» **Collected data**
● ● ● ●

(** * journal.go: the journald writer of the log package

    A shallow embedding of [JournalWriter] (src/journal.go): the field
    encoder that renders a decoded entry in the journal export format, the
    once-only endpoint setup, the direct datagram send and the
    temporary-file fallback for oversized entries, and [Close].

    Go strings are modelled as [string] (a sequence of 8-bit characters),
    byte slices as [list byte], Go's [int] and [uint64] as [Z], the [error]
    interface as [option error] with [None] for the nil interface. *)

From Stdlib Require Import ZArith List String Ascii Bool Lia.
From Stdlib Require Import Strings.Byte.
Import ListNotations.

Local Open Scope string_scope.
Local Open Scope Z_scope.

Set Warnings "-register-all".

(** ** Bytes and strings *)

Module Bytes.

(** [byte(v)]: the conversion of an unsigned integer to a byte keeps the
    low eight bits. *)
Definition byte_of_Z (v : Z) : byte :=
  match Byte.of_N (Z.to_N (Z.land v 255)) with
  | Some b => b
  | None => x00
  end.

Definition Z_of_byte (b : byte) : Z := Z.of_N (Byte.to_N b).

(** [[]byte(s)] and [len(s)]. *)
Definition bytes (s : string) : list byte := list_byte_of_string s.

Definition len (s : string) : Z := Z.of_nat (String.length s).

(** The characters the encoder cares about. *)
Definition newline : ascii := "010"%char.
Definition LF : byte := x0a.
Definition EQ : byte := x3d.

(** [binary.LittleEndian.PutUint64]: [b[i] = byte(v >> (8*i))]. *)
Definition PutUint64 (v : Z) : list byte :=
  [ byte_of_Z v;
    byte_of_Z (Z.shiftr v 8);
    byte_of_Z (Z.shiftr v 16);
    byte_of_Z (Z.shiftr v 24);
    byte_of_Z (Z.shiftr v 32);
    byte_of_Z (Z.shiftr v 40);
    byte_of_Z (Z.shiftr v 48);
    byte_of_Z (Z.shiftr v 56) ].

(** [binary.LittleEndian.Uint64], the reader a consumer of the export
    format applies to the eight length bytes. *)
Fixpoint Uint64 (b : list byte) : Z :=
  match b with
  | [] => 0
  | x :: r => Z_of_byte x + 256 * Uint64 r
  end.

(** [uint64(n)] for a Go [int] [n]: wrap-around modulo 2^64. *)
Definition uint64 (n : Z) : Z := n mod 2 ^ 64.

(** [strings.ContainsRune(s, r)] for [r] below [utf8.RuneSelf]: a byte
    search ([IndexByte(s, byte(r)) >= 0]). *)
Fixpoint ContainsRune (s : string) (r : ascii) : bool :=
  match s with
  | EmptyString => false
  | String c s' => if Ascii.eqb c r then true else ContainsRune s' r
  end.

End Bytes.
Import Bytes.

(** ** strings.ToUpper *)

Module Strings.

Fixpoint Map (f : ascii -> ascii) (s : string) : string :=
  match s with
  | EmptyString => EmptyString
  | String c s' => String (f c) (Map f s')
  end.

(** The scan at the head of [strings.ToUpper]: is every byte below
    [utf8.RuneSelf] (0x80)? *)
Fixpoint isASCII (s : string) : bool :=
  match s with
  | EmptyString => true
  | String c s' => if (N_of_ascii c <? 128)%N then isASCII s' else false
  end.

(** ['a' <= c && c <= 'z'] then [c -= 'a' - 'A']. *)
Definition upperASCII (c : ascii) : ascii :=
  let n := N_of_ascii c in
  if ((97 <=? n) && (n <=? 122))%N then ascii_of_N (n - 32) else c.

Section ToUpper.

(** [strings.Map(unicode.ToUpper, s)], the path [strings.ToUpper] takes
    for a string with a byte at or above 0x80.  The Unicode case tables
    belong to Go's library; the mapping is a parameter here. *)
Variable unicodeToUpper : string -> string.

Definition ToUpper (s : string) : string :=
  if isASCII s then Map upperASCII s else unicodeToUpper s.

End ToUpper.

End Strings.
(** * Weeklypedia: the weekly-update assistant's analysis pipeline

    A shallow embedding of the TypeScript sources under
    [weekly-update-assistant/src]: the rate limiter
    ([ai-agent/utils/rateLimiter.ts]), the categorizer
    ([ai-agent/categorizer.ts]), the summarizer ([ai-agent/summarizer.ts]),
    the content processor ([ai-agent/notionProcessor.ts]), the agent
    [WeeklyUpdateAIAgent], [lib/ai.ts] and the [/api/analyze] route.

    Conventions of the embedding.
    - A JavaScript string is a [string]: a sequence of code units.  Case
      mapping and white space follow ECMAScript on the ASCII range; code
      units from 128 up are carried along unchanged (they have no case and
      are not white space here).
    - [async] functions run one after another inside one request, so an
      awaited call is a call.  Effects are explicit: a computation is a
      function of a [World] (wall clock, issued model calls, the shared
      rate limiter) that either returns or throws.  The wall clock never
      runs backwards, and any amount of time may pass between two
      readings of it.
    - The generative model, [JSON.parse], the GitHub client and the
      locale's date rendering are not code of the repository; they are
      parameters, and every theorem holds whatever they do.
    - [console] output and the [serverLogManager] buffer are write-only
      for the pipeline (no branch reads them, and appending to them cannot
      throw); they are left out. *)

From Stdlib Require Import ZArith NArith List String Ascii Bool Lia.
From Stdlib Require Import Permutation Sorted DecimalString.
Import ListNotations.

Local Open Scope string_scope.
Local Open Scope Z_scope.

(** ** JavaScript string built-ins used by the pipeline *)

Module JS.

Definition nat_of_code (c : ascii) : nat := nat_of_ascii c.

(** [\s] and the characters removed by [String.prototype.trim]:
    TAB, LF, VT, FF, CR and SPACE. *)
Definition isWhiteSpace (c : ascii) : bool :=
  let n := nat_of_code c in
  ((9 <=? n)%nat && (n <=? 13)%nat) || (n =? 32)%nat.

(** [\d] *)
Definition isDigit (c : ascii) : bool :=
  let n := nat_of_code c in (48 <=? n)%nat && (n <=? 57)%nat.

Definition isUpper (c : ascii) : bool :=
  let n := nat_of_code c in (65 <=? n)%nat && (n <=? 90)%nat.

Definition isLower (c : ascii) : bool :=
  let n := nat_of_code c in (97 <=? n)%nat && (n <=? 122)%nat.

Definition lowerChar (c : ascii) : ascii :=
  if isUpper c then ascii_of_nat (nat_of_code c + 32) else c.

Definition upperChar (c : ascii) : ascii :=
  if isLower c then ascii_of_nat (nat_of_code c - 32) else c.

Fixpoint toLowerCase (s : string) : string :=
  match s with
  | EmptyString => EmptyString
  | String c r => String (lowerChar c) (toLowerCase r)
  end.

Fixpoint toUpperCase (s : string) : string :=
  match s with
  | EmptyString => EmptyString
  | String c r => String (upperChar c) (toUpperCase r)
  end.

Fixpoint trimStart (s : string) : string :=
  match s with
  | EmptyString => EmptyString
  | String c r => if isWhiteSpace c then trimStart r else s
  end.
(** * my-pdf-editor: highlight geometry, capture, grouping, sync and export

    A shallow embedding of the highlight logic of the editor component
    (the [PDFEditorComponent] of the continuous-scroll editor), of the
    [/api/pdf-highlights] route and of the [/api/export-pdf] route, followed
    by the properties proved about them.

    Conventions of the embedding.
    - A JavaScript [number] is an exact rational ([Q]); where a computation
      can produce [NaN] the type [Js.number] adds it.  Rounding of IEEE
      doubles is outside the model.  Two numbers are compared with [==]
      ([Qeq]), the model of JavaScript's [===] on numbers.
    - A JavaScript string is the list of its UTF-16 code units.
    - React state is a record; each [setX] of the component is a function on
      that record, each handler a function from state to state.  The
      continuation of an awaited [fetch] is an event of its own, so that
      other handlers may run between a request and its response.
    - Calls into libraries that are not part of the repository (pdf-lib,
      the Supabase client, the DOM) are recorded as data: the export returns
      the list of [drawRectangle] calls it makes, the sync route the list of
      table operations it issues.  Where such a call can throw on the
      values the code hands it (the range assertions of pdf-lib's [rgb]
      and [drawRectangle]), the throw is part of the model.  What a store
      leaves open, such as the order of the rows of a select without an
      order clause, is a parameter. *)

From Stdlib Require Import QArith Qround Lqa ZArith Lia List Bool.
From Stdlib Require Import Sorted Permutation.
From Stdlib Require String Ascii.
From stdpp Require Import gmap list strings.
Import Stdlib.Strings.Ascii.
Import ListNotations.

Local Open Scope Q_scope.

(** ** JavaScript values and built-ins used by the code *)

Module Js.

Definition jsstring := list N.

(** An ASCII literal as a JavaScript string. *)
Definition str (s : String.string) : jsstring :=
  map Ascii.N_of_ascii (String.list_ascii_of_string s).

Arguments str s%_string_scope.

(** The code unit of an ASCII character. *)
Definition chr (a : Ascii.ascii) : N := Ascii.N_of_ascii a.

(** Truthiness of a possibly absent string: [undefined], [null] and the
    empty string are falsy. *)
Definition truthy (s : option jsstring) : bool :=
  match s with
  | Some (_ :: _) => true
  | _ => false
  end.

Inductive number :=
| Num (q : Q)
| NaN.

Definition num_eq (a b : number) : Prop :=
  match a, b with
  | Num x, Num y => x == y
  | NaN, NaN => True
  | _, _ => False
  end.

Definition num_div (a : number) (d : Q) : number :=
  match a with
  | Num x => Num (x / d)
  | NaN => NaN
  end.

(** [\d] without the unicode flag: the ten ASCII digits. *)
Definition isDigit (c : N) : bool := ((48 <=? c) && (c <=? 57))%N.

(** [\s]: WhiteSpace and LineTerminator code points of ECMAScript. *)
Definition isSpace (c : N) : bool :=
  ((9 <=? c) && (c <=? 13)
   || (c =? 32) || (c =? 160) || (c =? 5760)
   || (8192 <=? c) && (c <=? 8202)
   || (c =? 8232) || (c =? 8233) || (c =? 8239) || (c =? 8287)
   || (c =? 12288) || (c =? 65279))%N.

(** [[\d.]]: a digit or a full stop. *)
Definition isDigitOrDot (c : N) : bool := isDigit c || (c =? 46)%N.

(** Longest prefix whose code units satisfy [p], and the rest. *)
Fixpoint span (p : N -> bool) (s : jsstring) : jsstring * jsstring :=
  match s with
  | c :: s' =>
      if p c then let (a, b) := span p s' in (c :: a, b) else ([], s)
  | [] => ([], [])
  end.

(** Value of a run of decimal digits. *)
Definition decimal (ds : jsstring) : Z :=
  fold_left (fun acc c => (acc * 10 + (Z.of_N c - 48))%Z) ds 0%Z.

(** [parseInt(s)] for a string that starts with neither white space, a
    sign nor a [0x] prefix (the code applies it to captures of [\d+]
    only): the value of the leading digits, [NaN] when there is none. *)
Definition parseInt (s : jsstring) : number :=
  match fst (span isDigit s) with
  | [] => NaN
  | ds => Num (inject_Z (decimal ds))
  end.

(** [parseFloat(s)] for a string without leading white space, sign or
    exponent (the code applies it to captures of [[\d.]+] only): the
    longest prefix of the form [digits], [digits.digits*] or [.digits]. *)
Definition parseFloat (s : jsstring) : number :=
  let (ip, rest) := span isDigit s in
  match rest with
  | 46%N :: rest' =>
      let fp := fst (span isDigit rest') in
      match ip, fp with
      | [], [] => NaN
      | _, _ =>
          Num (inject_Z (decimal ip)
               + inject_Z (decimal fp) / inject_Z (10 ^ Z.of_nat (length fp)))
      end
  | _ =>
      match ip with
      | [] => NaN
      | _ => Num (inject_Z (decimal ip))
      end
  end.

(** [parseFloat(x.toFixed(1))] for a finite [x]: [toFixed] takes the
    integer [n] with [n / 10] closest to [|x|], the larger one on a tie,
    and keeps the sign. *)
Definition toFixed1 (x : Q) : Q :=
  if Qle_bool 0 x
  then inject_Z (Qfloor (x * 10 + 0.5)) / 10
  else - (inject_Z (Qfloor ((- x) * 10 + 0.5)) / 10).

(** [Math.max] on two finite numbers. *)
Definition max (a b : Q) : Q := if Qle_bool a b then b else a.
(* ===== verification/GoStrings.v ===== *)
(** * The parts of Go's [strings], [strconv] and [encoding/hex] the program uses

    A Go [string] is a byte sequence; it is modelled by Rocq's [string], and a
    [[]byte] by a list of bytes.  Every function is executable. *)
From stdpp Require Import pretty.
From Stdlib Require Import ZArith Lia Ascii String.
From S2P Require Import Prelude.
Open Scope string_scope.
Open Scope list_scope.
Open Scope Z_scope.

(** ** Definitions *)

Fixpoint str_drop (n : nat) (s : string) : string :=
  match n, s with
  | O, _ => s
  | S n', String _ s' => str_drop n' s'
  | S _, EmptyString => ""
  end.

Fixpoint str_take (n : nat) (s : string) : string :=
  match n, s with
  | O, _ => ""
  | S n', String a s' => String a (str_take n' s')
  | S _, EmptyString => ""
  end.

(** [strings.HasPrefix(s, p)] and [strings.TrimPrefix(s, p)] *)
Definition HasPrefix (s p : string) : bool := String.prefix p s.
Definition TrimPrefix (s p : string) : string :=
  if HasPrefix s p then str_drop (String.length p) s else s.

(** [strings.HasSuffix] and [strings.TrimSuffix], on the reversed strings *)
Definition HasSuffix (s p : string) : bool := HasPrefix (String.rev s) (String.rev p).
Definition TrimSuffix (s p : string) : string :=
  String.rev (TrimPrefix (String.rev s) (String.rev p)).

(** Does the byte [c] occur in [s] ([strings.Contains] on a one-byte string)? *)
Fixpoint str_mem (c : ascii) (s : string) : bool :=
  match s with
  | EmptyString => false
  | String a s' => Ascii.eqb a c || str_mem c s'
  end.

(** [strings.Index(s, sub)]: [None] for [-1] *)
Fixpoint Index (s sub : string) : option nat :=
  if HasPrefix s sub then Some O
  else match s with
       | EmptyString => None
       | String _ s' => S <$> Index s' sub
       end.

(** [strings.Contains(s, sub)] *)
Definition Contains (s sub : string) : bool :=
  match Index s sub with Some _ => true | None => false end.

(** [strings.Split(s, sep)] for a one-byte separator: never empty *)
Fixpoint Split (s : string) (c : ascii) : list string :=
  match s with
  | EmptyString => [""]
  | String a s' =>
      if Ascii.eqb a c then "" :: Split s' c
      else match Split s' c with
           | w :: ws => String a w :: ws
           | [] => [String a ""]
           end
  end.

(** [strings.Join(parts, sep)] *)
Fixpoint Join (l : list string) (sep : string) : string :=
  match l with
  | [] => ""
  | [w] => w
  | w :: ws => w +:+ sep +:+ Join ws sep
  end.

(** [strings.Cut(s, sep)] for a one-byte separator: before, after, found *)
Fixpoint Cut (s : string) (c : ascii) : string * string * bool :=
  match s with
  | EmptyString => ("", "", false)
  | String a s' =>
      if Ascii.eqb a c then ("", s', true)
      else let '(b, r, found) := Cut s' c in
           if found then (String a b, r, true) else (s, "", false)
  end.

(** [strings.ReplaceAll(s, old, new)] for one-byte [old] and [new] *)
Fixpoint ReplaceByte (s : string) (old new : ascii) : string :=
  match s with
  | EmptyString => ""
  | String a s' => String (if Ascii.eqb a old then new else a) (ReplaceByte s' old new)
  end.

(** [s[i+1:]] for [i = strings.LastIndex(s, c)], [None] when [i < 0] *)
Fixpoint after_last (s : string) (c : ascii) : option string :=
  match s with
  | EmptyString => None
  | String a s' =>
      match after_last s' c with
      | Some r => Some r
      | None => if Ascii.eqb a c then Some s' else None
      end
  end.
(** [RotateDeviceKey] *)
Definition RotateDeviceKey (deviceID : string) (tokenBytes : option bytes) (ttl : Duration)
    (now : Time) (r : Registry) : res DeviceKey * Registry :=
  if negb (db_up r) then (Err errClosed, r)
  else match device_keys r !! deviceID with
       | None => (Err errNoRows, r)
       | Some k =>
           match tokenBytes with
           | None => (Err "rand: read failed", r)
           | Some tb =>
               let token := hex_encode tb in
               let expires := expiry now ttl in
               (Ok (mkDeviceKey deviceID (k_name k) (k_created_at k) (parse_or_zero expires) token),
                set_device_keys (alter (λ row, mkKeyRow (hashToken token) (k_name row)
                                          (k_created_at row) expires) deviceID) r)
           end
       end.

(** [RevokeDeviceKey] *)
Definition RevokeDeviceKey (deviceID : string) (r : Registry) : res unit * Registry :=
  if negb (db_up r) then (Err errClosed, r)
  else match device_keys r !! deviceID with
       | None => (Err "device key not found", r)
       | Some _ => (Ok tt, set_device_keys (delete deviceID) r)
       end.
End keys.

(** [CreateInvite] *)
Definition CreateInvite (b : option bytes) (name : string) (ttl : Duration) (now : Time)
    (r : Registry) : res Invite * Registry :=
  match b with
  | None => (Err "rand: read failed", r)
  | Some b =>
      let code := "inv-" +:+ hex_encode b in
      let expires := now + ttl in
      if negb (db_up r) then (Err errClosed, r)
      else match invite_codes r !! code with
           | Some _ => (Err errUnique, r)
           | None => (Ok (mkInvite code name expires now),
                      set_invite_codes (<[code := mkInviteRow name expires now]>) r)
           end
  end.
(** Adding a grant permits exactly the traffic it describes and nothing
    else: afterwards a request is allowed if it was allowed before, or if it
    comes from the (now granted) source, matches the target and falls in the
    range; re-adding the same grant changes nothing. *)
Theorem forward_grant_exact source target pmin pmax now r r' s t p :
  AddForwardGrant source target pmin pmax now r = (Ok tt, r') →
  ForwardAllowed s t p r' =
    ForwardAllowed s t p r ||
    (String.eqb s source && (String.eqb target t || String.eqb target "*") &&
     (pmin <=? p) && (p <=? pmax)).
Proof.
  intros Hadd.
  assert (db_up r = true ∧ is_Some (devices r !! source) ∧ devices r' = devices r ∧
    db_up r' = true ∧ ∀ k, is_Some (forward_grants r' !! k) ↔
      is_Some (forward_grants r !! k) ∨ k = (source, target, pmin, pmax))
    as (Hdb & [d Hd] & Hdev & Hdb' & Hg).
  { unfold AddForwardGrant in Hadd. split_ifs_in Hadd; try done.
    injection Hadd as <-. bools. simpl. split_and!; eauto.
    intros k. destruct (forward_grants r !! _) eqn:E; [naive_solver|].
    rewrite lookup_insert_is_Some'. naive_solver. }
  apply eq_true_iff_eq. rewrite orb_true_iff, !ForwardAllowed_true, Hdev, Hdb, Hdb'.
  split.
  - intros (_ & d' & Hd' & [Hpol|(tg & a & b & v & Hk & Ht & Hp)]); [left; eauto 10|].
    destruct (Hg (s, tg, a, b)) as [[[v' Hv']|Heq] _]; [by eexists| |].
    + left. split; [done|]. exists d'. split; [done|]. right. eauto 10.
    + simplify_eq. right. rewrite String.eqb_refl. simpl.
      destruct Ht as [-> | ->]; rewrite String.eqb_refl; rewrite ?orb_true_r; simpl; lia.
  - intros [(_ & d' & Hd' & [Hpol|(tg & a & b & v & Hk & Ht & Hp)])|Hcov].
    + split; [done|]. eauto 10.
    + destruct (Hg (s, tg, a, b)) as [_ [v' Hv']]; [left; by eexists|].
      split; [done|]. exists d'. split; [done|]. right. eauto 10.
    + bools. subst. split; [done|]. exists d. split; [done|]. right.
      destruct (Hg (source, target, pmin, pmax)) as [_ [v' Hv']]; [by right|].
      exists target, pmin, pmax, v'. split_and!; [done| |lia|lia].
      match goal with H : _ || _ = true |- _ => apply orb_true_iff in H as [?|?]; bools; auto end.
Qed.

● ● ● ●

» **Task instructions**
From the records above, pull out each line that has "apply".

» **Answer to this task**
  apply eq_true_iff_eq. rewrite orb_true_iff, !ForwardAllowed_true, Hdev, Hdb, Hdb'.
      match goal with H : _ || _ = true |- _ => apply orb_true_iff in H as [?|?]; bools; auto end.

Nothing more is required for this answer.